= TASK TO CARRY OUT =
Across the records that follow, give the number of lines containing the word "below" and nothing else.

:: INPUT RECORDS ::

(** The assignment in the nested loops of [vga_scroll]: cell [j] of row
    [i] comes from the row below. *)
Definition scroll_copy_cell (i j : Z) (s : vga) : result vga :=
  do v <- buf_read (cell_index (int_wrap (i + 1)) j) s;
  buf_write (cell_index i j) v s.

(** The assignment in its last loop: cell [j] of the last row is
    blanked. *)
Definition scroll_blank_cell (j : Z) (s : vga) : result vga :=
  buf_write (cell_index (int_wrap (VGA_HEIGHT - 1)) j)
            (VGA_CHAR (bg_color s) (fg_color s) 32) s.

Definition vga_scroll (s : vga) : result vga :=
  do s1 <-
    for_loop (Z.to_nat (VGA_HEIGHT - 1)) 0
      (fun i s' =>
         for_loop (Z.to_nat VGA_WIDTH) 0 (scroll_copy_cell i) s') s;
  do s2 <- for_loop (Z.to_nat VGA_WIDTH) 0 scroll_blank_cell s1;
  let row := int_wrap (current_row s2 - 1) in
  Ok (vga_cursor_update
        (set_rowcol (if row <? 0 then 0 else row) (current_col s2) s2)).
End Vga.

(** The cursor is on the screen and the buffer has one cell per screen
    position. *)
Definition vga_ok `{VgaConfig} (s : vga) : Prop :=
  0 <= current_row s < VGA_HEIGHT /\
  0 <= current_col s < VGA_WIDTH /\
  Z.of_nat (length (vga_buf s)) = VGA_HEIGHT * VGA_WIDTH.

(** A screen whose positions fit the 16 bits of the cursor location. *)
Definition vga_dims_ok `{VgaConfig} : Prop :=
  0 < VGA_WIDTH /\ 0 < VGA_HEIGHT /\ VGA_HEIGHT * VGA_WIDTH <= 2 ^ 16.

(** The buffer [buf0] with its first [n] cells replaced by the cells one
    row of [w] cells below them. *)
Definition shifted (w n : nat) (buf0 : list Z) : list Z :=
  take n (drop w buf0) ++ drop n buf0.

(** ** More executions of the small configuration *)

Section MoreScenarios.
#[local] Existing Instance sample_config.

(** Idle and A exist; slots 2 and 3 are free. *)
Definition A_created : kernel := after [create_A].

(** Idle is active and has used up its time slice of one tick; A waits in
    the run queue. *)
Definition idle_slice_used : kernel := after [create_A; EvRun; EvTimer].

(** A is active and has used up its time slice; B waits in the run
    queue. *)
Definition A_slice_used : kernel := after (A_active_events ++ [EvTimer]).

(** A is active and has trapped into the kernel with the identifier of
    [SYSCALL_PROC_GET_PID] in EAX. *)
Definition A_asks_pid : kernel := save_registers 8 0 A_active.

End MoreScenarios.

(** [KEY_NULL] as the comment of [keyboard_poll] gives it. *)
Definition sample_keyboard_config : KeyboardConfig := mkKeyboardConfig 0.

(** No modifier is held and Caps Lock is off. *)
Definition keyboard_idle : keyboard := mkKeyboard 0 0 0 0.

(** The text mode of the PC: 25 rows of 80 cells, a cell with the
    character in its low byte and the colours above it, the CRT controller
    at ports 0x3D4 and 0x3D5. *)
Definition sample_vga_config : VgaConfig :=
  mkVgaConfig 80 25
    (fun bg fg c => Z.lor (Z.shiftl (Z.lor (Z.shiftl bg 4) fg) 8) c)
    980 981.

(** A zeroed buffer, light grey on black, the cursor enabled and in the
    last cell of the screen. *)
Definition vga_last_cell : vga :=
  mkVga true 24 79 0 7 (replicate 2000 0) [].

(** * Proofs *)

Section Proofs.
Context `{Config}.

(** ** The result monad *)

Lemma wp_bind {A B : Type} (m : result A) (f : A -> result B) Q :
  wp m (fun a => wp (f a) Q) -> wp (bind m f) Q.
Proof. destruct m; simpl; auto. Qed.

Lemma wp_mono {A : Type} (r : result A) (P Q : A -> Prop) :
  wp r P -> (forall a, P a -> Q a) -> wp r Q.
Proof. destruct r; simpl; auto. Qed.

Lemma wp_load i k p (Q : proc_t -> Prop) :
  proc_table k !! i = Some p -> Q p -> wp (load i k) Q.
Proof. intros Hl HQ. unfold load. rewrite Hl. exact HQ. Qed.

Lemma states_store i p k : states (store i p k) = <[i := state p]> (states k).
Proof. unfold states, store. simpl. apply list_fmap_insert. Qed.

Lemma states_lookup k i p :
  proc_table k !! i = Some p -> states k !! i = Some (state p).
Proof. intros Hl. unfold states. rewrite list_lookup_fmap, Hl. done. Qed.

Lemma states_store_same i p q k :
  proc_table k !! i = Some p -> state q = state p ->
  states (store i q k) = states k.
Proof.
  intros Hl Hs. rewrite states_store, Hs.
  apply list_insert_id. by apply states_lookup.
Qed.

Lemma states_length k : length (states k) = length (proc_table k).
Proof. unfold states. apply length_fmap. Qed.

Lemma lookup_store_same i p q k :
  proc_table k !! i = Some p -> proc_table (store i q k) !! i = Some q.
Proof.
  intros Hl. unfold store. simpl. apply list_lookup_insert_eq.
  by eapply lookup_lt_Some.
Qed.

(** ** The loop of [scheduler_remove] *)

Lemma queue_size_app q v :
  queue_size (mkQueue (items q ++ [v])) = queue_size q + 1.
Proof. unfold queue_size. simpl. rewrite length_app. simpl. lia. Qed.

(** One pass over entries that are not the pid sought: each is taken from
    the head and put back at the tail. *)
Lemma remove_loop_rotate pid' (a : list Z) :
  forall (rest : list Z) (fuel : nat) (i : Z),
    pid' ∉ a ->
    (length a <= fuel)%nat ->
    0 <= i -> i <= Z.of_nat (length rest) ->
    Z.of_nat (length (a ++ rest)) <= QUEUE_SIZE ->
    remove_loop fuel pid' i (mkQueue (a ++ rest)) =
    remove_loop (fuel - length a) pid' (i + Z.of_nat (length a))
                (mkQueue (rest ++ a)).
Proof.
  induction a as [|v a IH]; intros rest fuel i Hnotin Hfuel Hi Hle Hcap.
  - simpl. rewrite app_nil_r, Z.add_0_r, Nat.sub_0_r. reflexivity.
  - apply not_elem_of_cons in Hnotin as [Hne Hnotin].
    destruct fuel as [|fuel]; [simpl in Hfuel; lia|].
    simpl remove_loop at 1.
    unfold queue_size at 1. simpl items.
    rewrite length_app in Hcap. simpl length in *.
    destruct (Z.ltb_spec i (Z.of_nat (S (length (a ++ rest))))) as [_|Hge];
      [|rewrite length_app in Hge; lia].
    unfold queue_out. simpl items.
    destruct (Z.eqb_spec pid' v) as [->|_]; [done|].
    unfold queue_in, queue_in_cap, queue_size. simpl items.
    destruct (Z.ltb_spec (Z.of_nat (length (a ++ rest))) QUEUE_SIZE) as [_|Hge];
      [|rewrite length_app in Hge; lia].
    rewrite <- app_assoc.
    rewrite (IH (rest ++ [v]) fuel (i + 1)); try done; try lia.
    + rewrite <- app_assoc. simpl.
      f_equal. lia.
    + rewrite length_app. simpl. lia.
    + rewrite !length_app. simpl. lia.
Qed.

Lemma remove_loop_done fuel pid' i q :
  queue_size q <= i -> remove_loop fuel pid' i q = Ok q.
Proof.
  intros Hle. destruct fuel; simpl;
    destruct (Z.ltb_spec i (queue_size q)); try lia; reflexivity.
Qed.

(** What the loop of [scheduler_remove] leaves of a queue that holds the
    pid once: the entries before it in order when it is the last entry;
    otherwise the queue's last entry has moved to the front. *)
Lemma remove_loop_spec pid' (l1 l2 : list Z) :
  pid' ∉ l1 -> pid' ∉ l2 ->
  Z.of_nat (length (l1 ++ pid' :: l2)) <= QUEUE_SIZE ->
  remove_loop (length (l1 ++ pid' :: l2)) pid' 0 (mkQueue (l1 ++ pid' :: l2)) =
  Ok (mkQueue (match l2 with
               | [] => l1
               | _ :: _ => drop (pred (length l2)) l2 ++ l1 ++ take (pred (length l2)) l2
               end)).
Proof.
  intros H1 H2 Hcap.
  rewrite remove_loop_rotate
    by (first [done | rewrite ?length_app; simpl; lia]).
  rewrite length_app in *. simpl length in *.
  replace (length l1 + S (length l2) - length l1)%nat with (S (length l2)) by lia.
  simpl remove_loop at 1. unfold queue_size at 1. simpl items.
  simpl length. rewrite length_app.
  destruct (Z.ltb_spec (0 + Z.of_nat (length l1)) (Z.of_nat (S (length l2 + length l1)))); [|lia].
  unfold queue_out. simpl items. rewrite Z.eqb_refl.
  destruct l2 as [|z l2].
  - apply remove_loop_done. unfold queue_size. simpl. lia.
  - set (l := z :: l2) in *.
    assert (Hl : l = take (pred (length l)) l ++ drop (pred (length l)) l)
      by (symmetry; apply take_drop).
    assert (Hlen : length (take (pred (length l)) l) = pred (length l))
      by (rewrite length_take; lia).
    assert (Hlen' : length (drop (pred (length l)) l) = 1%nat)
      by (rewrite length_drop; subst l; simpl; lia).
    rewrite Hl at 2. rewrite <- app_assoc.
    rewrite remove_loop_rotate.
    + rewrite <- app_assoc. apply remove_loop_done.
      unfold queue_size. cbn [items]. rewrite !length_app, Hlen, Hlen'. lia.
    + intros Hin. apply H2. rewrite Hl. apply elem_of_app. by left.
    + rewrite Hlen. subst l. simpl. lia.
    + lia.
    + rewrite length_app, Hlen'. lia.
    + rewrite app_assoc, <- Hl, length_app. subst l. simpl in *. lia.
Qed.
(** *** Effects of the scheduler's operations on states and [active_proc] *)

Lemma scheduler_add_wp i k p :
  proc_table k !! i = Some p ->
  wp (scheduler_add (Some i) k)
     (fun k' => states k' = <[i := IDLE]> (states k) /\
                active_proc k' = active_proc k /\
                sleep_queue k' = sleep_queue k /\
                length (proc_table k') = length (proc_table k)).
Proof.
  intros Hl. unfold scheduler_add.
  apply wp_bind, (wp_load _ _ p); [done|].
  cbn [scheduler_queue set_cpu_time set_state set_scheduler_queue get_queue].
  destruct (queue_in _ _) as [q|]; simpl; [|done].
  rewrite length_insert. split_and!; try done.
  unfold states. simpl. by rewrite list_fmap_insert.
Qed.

:::

= WRITTEN ANSWER =
2